Un huevo, cualquier huevo, es un milagro de la naturaleza, y el enigma del origen de la vida. Fritos, escalfados, cocidos, pasados por agua, en tortilla, en un consomé o en la ensalada, no existe otro alimento por el que más inclinación siento y por el que siempre he tenido una preferencia particular. Mi madre los cocinaba recién puestos, porque en mi casa teníamos gallinas y mi mujer los compra todavía hoy  frescos, gracias a una vieja amiga que se los consigue en el pueblo  como un regalo.
         En este país le hemos dado siempre mejor uso gastronómico a este producto  culinario que en ninguna otra parte.

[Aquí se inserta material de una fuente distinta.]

(* ===== verification/Children.v ===== *)
(** * Children: the programs netd runs in the background

    Several controllers start children and keep their pids.  [children] reads
    the children that exist off the trace, and [owns rest known tr] says that the
    ones a controller knows, together with those of the others, are all of them.
    [rest] is what a controller must leave alone. *)
From S2P Require Import Prelude Platform Cstd.

(** The children started and neither killed nor reaped, with their program. *)
Definition child_step (l : list (string * Z)) (e : event) : list (string * Z) :=
  match e with
  | EvSpawn (program :: _) pid => l ++ [(program, pid)]
  | EvKill pid => filter (fun c => c.2 <> pid) l
  | EvWait pid r => if r =? 0 then l else filter (fun c => c.2 <> pid) l
  | _ => l
  end.

Definition children (tr : trace) : list (string * Z) := foldl child_step [] tr.

Lemma children_snoc tr e : children (tr ++ [e]) = child_step (children tr) e.
Proof. unfold children. by rewrite foldl_app. Qed.

Lemma children_app tr evs : children (tr ++ evs) = foldl child_step (children tr) evs.
Proof. apply foldl_app. Qed.

(** Pids are positive and not those of existing children: a pid is not used again
    before its process has been waited for. *)
Definition pid_laws (K : Kernel) : Prop :=
  forall tr argv pid fd, k_spawn tr argv = Spawned pid fd ->
    0 < pid /\ 0 <= fd /\ pid ∉ map snd (children tr).

Lemma filter_all {A} (P : A -> Prop) `{forall x, Decision (P x)} (l : list A) :
  (forall x, x ∈ l -> P x) -> filter P l = l.
Proof.
  induction l as [|x l IH]; intros Hl; [done|].
  rewrite filter_cons_True by (apply Hl; constructor). f_equal. apply IH. intros y Hy. apply Hl. by constructor.
Qed.

(** ** Ownership *)

Record owns (rest known : list (string * Z)) (tr : trace) : Prop := {
  owns_children : children tr ≡ₚ known ++ rest;
  owns_pids : NoDup (map snd (known ++ rest))
}.

#[export] Instance owns_Permutation :
  Proper ((≡ₚ) ==> (≡ₚ) ==> eq ==> iff) owns.
Proof.
  intros r1 r2 Hr k1 k2 Hk tr ? <-. split; intros [H1 H2]; split; first
    [by rewrite H1, Hr, Hk | by rewrite <-Hr, <-Hk | by rewrite Hr, Hk].
Qed.

Lemma owns_swap rest known other tr : owns (known ++ rest) other tr <-> owns (other ++ rest) known tr.
Proof.
  split; intros [H1 H2]; split; rewrite ?H1;
    first [ by rewrite !(assoc_L app), (Permutation_app_comm other known)
          | by rewrite !(assoc_L app), (Permutation_app_comm known other)
          | by rewrite !(assoc_L app), (Permutation_app_comm other known), <-(assoc_L app)
          | revert H2; by rewrite !(assoc_L app), (Permutation_app_comm other known)
          | revert H2; by rewrite !(assoc_L app), (Permutation_app_comm known other) ].
Qed.

(** An event that is not about children. *)
Definition childless (e : event) : Prop :=
  match e with EvSpawn _ _ | EvKill _ | EvWait _ _ => False | _ => True end.

Lemma children_childless tr e : childless e -> children (tr ++ [e]) = children tr.
Proof. intros H. rewrite children_snoc. by destruct e. Qed.

Lemma owns_childless rest known tr e : childless e -> owns rest known tr -> owns rest known (tr ++ [e]).
Proof. intros He [H1 H2]. split; [|done]. by rewrite children_childless. Qed.

Lemma owns_spawn rest known tr program args pid :
  owns rest known tr -> pid ∉ map snd (children tr) ->
  owns rest ((program, pid) :: known) (tr ++ [EvSpawn (program :: args) pid]).
Proof.
  intros [H1 H2] Hpid. split.
  - rewrite children_snoc. cbn [child_step]. rewrite H1. by rewrite Permutation_app_comm.
  - cbn. rewrite H1 in Hpid. by apply NoDup_cons.
Qed.

Lemma owns_gone rest known tr program pid e :
  owns rest ((program, pid) :: known) tr ->
  child_step (children tr) e = filter (fun c => c.2 <> pid) (children tr) ->
  owns rest known (tr ++ [e]).
Proof.
  intros [H1 H2] He. cbn in H2. apply NoDup_cons in H2 as [Hn H2]. split; [|done].
  rewrite children_snoc, He, H1. cbn [app]. rewrite filter_cons_False by (cbn; tauto).
  rewrite filter_all; [done|]. intros [p q] Hin. cbn. intros ->.
  apply Hn. apply list_elem_of_fmap. by exists (p, pid).
Qed.

Lemma owns_kill rest known tr program pid :
  owns rest ((program, pid) :: known) tr -> owns rest known (tr ++ [EvKill pid]).
Proof. intros H. by eapply owns_gone. Qed.

Lemma owns_reaped rest known tr program pid r :
  r <> 0 -> owns rest ((program, pid) :: known) tr -> owns rest known (tr ++ [EvWait pid r]).
Proof.
  intros Hr H. eapply owns_gone; [done|]. cbn. by rewrite (proj2 (Z.eqb_neq _ _) Hr).
Qed.

Lemma owns_running rest known tr pid : owns rest known tr -> owns rest known (tr ++ [EvWait pid 0]).
Proof. intros [H1 H2]. split; [|done]. by rewrite children_snoc. Qed.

De manera que rechazamos ese estúpido batiburrillo, propio de quien no ha alcanzado aún los secretos de la comida, al que los americanos denominan huevos revueltos, y, bien caliente el aceite de la sartén, los cascamos, uno en cada mano, y los depositamos en el recipiente para que se frían rápido, cuidándonos de que la yema no cuaje del todo y de que la clara exterior dibuje una suerte de perfil estrellado o puntillas, una filigrana para el paladar y para la vista. Luego, si nos apetece, podemos acompañarlos de un par de chorizos de la última matanza o de algún trozo de lomo de orza en adobo. Esto es respetar el alimento que vamos a comer como si se tratara de algo sagrado, lo otro es una gamberrada de cocinero torpe y perdido entre los fogones, que debiera ser perseguida por la ley como un delito más.
         También una tortilla francesa es una simpleza, impropia de quienes vienen haciendo alarde desde hace siglos de un extraordinario conocimiento en el arte de la cocina y de ser los mejores chefs del mundo. Nosotros seleccionamos las patatas, blancas y medianas, las pelamos y las cortamos a rodajas o a cuadraditos, que freímos sin prisa pero evitando que se nos quemen. Luego, apartamos el aceite sobrante y vertemos sobre ellas los huevos previamente batidos.
         Una tortilla de patatas, o una tortilla de patatas con cebolla, esponjosa y fragante, calada y tierna a un tiempo, constituye un manjar en toda regla, sobre todo si tu madre o tu esposa te la han puesto en un bocadillo de pan recién horneado. Nada de sándwich ni hamburguesas de plástico, de grasientos y sospechosos contenidos sin identificar.
         Pero un huevo, hervido durante unos pocos minutos y colocado en su pequeño pedestal de loza,  abierto con maña por la parte superior, enriquecido con un poco de aceite de oliva y unos granos de sal y mojado con una sopa diminuta que insertamos en la punta de una navaja nos trae, sin duda, la añoranza de las antiguas cenas campesinas y el sabor entrañable de las meriendas  que nuestra madre nos obligaba a tomar sentados a una pequeña mesa, mientras con sus propias manos, manos de madre buena, de cocinera insustituible, de centinela perpetua, nos iba dando junto con unos cachos de tomate partido y unas pocas olivas negras.
         Hay quien insiste en la martingala de que los huevos perjudican el buen funcionamiento del hígado, tal vez, porque cualquier cosa en dosis extremas,  deviene perjudicial forzosamente. Los extranjeros nos han habituado a esos desayunos casi de madrugada con un exceso de bacon, que nosotros denominamos con más gracia y enjundia, tocino, con mantequilla, que no utilizamos apenas por fortuna, porque tenemos el mejor y más saludable aceite vegetal del mundo y con un revuelto ignominioso de huevos degradados por la constante  tortura  del tenedor insolente, que machaca y descompone sin piedad la gracia de la esencia primigenia.
         Todavía me acuerdo con agrado y hasta con un punto de envidia de aquellos huevos gigantes de avestruz que veíamos en las películas  de Tarzán y que solían despertarnos el apetito. Al menos uno habría compartido de buena gana con ustedes cualquier día.